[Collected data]
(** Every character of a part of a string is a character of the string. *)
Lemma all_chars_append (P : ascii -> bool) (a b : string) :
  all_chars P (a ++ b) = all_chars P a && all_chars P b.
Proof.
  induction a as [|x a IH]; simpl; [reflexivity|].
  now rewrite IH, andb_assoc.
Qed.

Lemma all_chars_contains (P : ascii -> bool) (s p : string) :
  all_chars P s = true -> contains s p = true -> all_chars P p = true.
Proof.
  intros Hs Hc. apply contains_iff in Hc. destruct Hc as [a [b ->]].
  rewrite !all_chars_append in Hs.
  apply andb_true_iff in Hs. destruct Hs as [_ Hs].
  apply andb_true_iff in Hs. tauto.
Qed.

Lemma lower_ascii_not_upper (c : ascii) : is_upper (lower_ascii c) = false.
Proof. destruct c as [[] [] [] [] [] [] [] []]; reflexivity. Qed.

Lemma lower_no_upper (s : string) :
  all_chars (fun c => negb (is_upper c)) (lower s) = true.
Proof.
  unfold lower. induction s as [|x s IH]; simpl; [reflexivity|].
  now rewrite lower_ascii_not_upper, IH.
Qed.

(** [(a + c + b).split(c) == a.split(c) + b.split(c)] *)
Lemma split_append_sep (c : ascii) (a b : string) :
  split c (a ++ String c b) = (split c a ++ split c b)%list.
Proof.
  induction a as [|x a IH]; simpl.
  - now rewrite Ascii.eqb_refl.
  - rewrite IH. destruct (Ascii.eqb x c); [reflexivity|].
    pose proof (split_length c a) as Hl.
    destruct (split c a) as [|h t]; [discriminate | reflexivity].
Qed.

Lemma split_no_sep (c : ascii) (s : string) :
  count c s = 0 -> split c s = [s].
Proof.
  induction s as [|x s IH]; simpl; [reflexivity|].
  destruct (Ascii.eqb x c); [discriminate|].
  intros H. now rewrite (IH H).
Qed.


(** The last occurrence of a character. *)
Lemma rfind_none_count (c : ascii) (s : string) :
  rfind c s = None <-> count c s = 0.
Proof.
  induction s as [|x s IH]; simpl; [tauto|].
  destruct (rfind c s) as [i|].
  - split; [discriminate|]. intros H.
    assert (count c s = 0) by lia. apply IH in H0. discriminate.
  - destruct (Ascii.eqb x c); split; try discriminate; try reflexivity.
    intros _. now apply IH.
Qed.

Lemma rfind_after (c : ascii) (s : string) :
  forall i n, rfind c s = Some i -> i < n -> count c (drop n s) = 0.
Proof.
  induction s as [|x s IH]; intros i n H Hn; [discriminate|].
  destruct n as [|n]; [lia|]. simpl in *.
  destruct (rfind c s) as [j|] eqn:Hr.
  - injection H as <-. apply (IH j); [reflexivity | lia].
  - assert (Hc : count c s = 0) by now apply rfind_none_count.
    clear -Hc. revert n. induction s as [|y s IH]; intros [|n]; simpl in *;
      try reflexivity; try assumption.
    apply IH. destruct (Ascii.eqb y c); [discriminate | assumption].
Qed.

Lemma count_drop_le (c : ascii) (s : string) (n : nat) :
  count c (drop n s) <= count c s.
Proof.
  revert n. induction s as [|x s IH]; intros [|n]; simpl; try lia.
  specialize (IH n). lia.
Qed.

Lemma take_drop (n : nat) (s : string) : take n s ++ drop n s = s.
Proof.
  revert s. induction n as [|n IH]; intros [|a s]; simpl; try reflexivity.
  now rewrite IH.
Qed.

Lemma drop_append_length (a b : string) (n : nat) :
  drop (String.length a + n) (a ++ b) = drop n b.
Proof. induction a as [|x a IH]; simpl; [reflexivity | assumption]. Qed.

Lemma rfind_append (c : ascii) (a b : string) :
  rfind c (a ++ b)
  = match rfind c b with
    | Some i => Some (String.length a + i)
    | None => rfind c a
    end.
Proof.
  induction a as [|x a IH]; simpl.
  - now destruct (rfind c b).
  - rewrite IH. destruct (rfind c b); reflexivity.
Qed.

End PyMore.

Problem requirements. Each line above needs to be written out again exactly.

Written solution.
(** Every character of a part of a string is a character of the string. *)
Lemma all_chars_append (P : ascii -> bool) (a b : string) :
  all_chars P (a ++ b) = all_chars P a && all_chars P b.
Proof.
  induction a as [|x a IH]; simpl; [reflexivity|].
  now rewrite IH, andb_assoc.
Qed.

Lemma all_chars_contains (P : ascii -> bool) (s p : string) :
  all_chars P s = true -> contains s p = true -> all_chars P p = true.
Proof.
  intros Hs Hc. apply contains_iff in Hc. destruct Hc as [a [b ->]].
  rewrite !all_chars_append in Hs.
  apply andb_true_iff in Hs. destruct Hs as [_ Hs].
  apply andb_true_iff in Hs. tauto.
Qed.

Lemma lower_ascii_not_upper (c : ascii) : is_upper (lower_ascii c) = false.
Proof. destruct c as [[] [] [] [] [] [] [] []]; reflexivity. Qed.

Lemma lower_no_upper (s : string) :
  all_chars (fun c => negb (is_upper c)) (lower s) = true.
Proof.
  unfold lower. induction s as [|x s IH]; simpl; [reflexivity|].
  now rewrite lower_ascii_not_upper, IH.
Qed.

(** [(a + c + b).split(c) == a.split(c) + b.split(c)] *)
Lemma split_append_sep (c : ascii) (a b : string) :
  split c (a ++ String c b) = (split c a ++ split c b)%list.
Proof.
  induction a as [|x a IH]; simpl.
  - now rewrite Ascii.eqb_refl.
  - rewrite IH. destruct (Ascii.eqb x c); [reflexivity|].
    pose proof (split_length c a) as Hl.
    destruct (split c a) as [|h t]; [discriminate | reflexivity].
Qed.

Lemma split_no_sep (c : ascii) (s : string) :
  count c s = 0 -> split c s = [s].
Proof.
  induction s as [|x s IH]; simpl; [reflexivity|].
  destruct (Ascii.eqb x c); [discriminate|].
  intros H. now rewrite (IH H).
Qed.


(** The last occurrence of a character. *)
Lemma rfind_none_count (c : ascii) (s : string) :
  rfind c s = None <-> count c s = 0.
Proof.
  induction s as [|x s IH]; simpl; [tauto|].
  destruct (rfind c s) as [i|].
  - split; [discriminate|]. intros H.
    assert (count c s = 0) by lia. apply IH in H0. discriminate.
  - destruct (Ascii.eqb x c); split; try discriminate; try reflexivity.
    intros _. now apply IH.
Qed.

Lemma rfind_after (c : ascii) (s : string) :
  forall i n, rfind c s = Some i -> i < n -> count c (drop n s) = 0.
Proof.
  induction s as [|x s IH]; intros i n H Hn; [discriminate|].
  destruct n as [|n]; [lia|]. simpl in *.
  destruct (rfind c s) as [j|] eqn:Hr.
  - injection H as <-. apply (IH j); [reflexivity | lia].
  - assert (Hc : count c s = 0) by now apply rfind_none_count.
    clear -Hc. revert n. induction s as [|y s IH]; intros [|n]; simpl in *;
      try reflexivity; try assumption.
    apply IH. destruct (Ascii.eqb y c); [discriminate | assumption].
Qed.

Lemma count_drop_le (c : ascii) (s : string) (n : nat) :
  count c (drop n s) <= count c s.
Proof.
  revert n. induction s as [|x s IH]; intros [|n]; simpl; try lia.
  specialize (IH n). lia.
Qed.

Lemma take_drop (n : nat) (s : string) : take n s ++ drop n s = s.
Proof.
  revert s. induction n as [|n IH]; intros [|a s]; simpl; try reflexivity.
  now rewrite IH.
Qed.

Lemma drop_append_length (a b : string) (n : nat) :
  drop (String.length a + n) (a ++ b) = drop n b.
Proof. induction a as [|x a IH]; simpl; [reflexivity | assumption]. Qed.

Lemma rfind_append (c : ascii) (a b : string) :
  rfind c (a ++ b)
  = match rfind c b with
    | Some i => Some (String.length a + i)
    | None => rfind c a
    end.
Proof.
  induction a as [|x a IH]; simpl.
  - now destruct (rfind c b).
  - rewrite IH. destruct (rfind c b); reflexivity.
Qed.

End PyMore.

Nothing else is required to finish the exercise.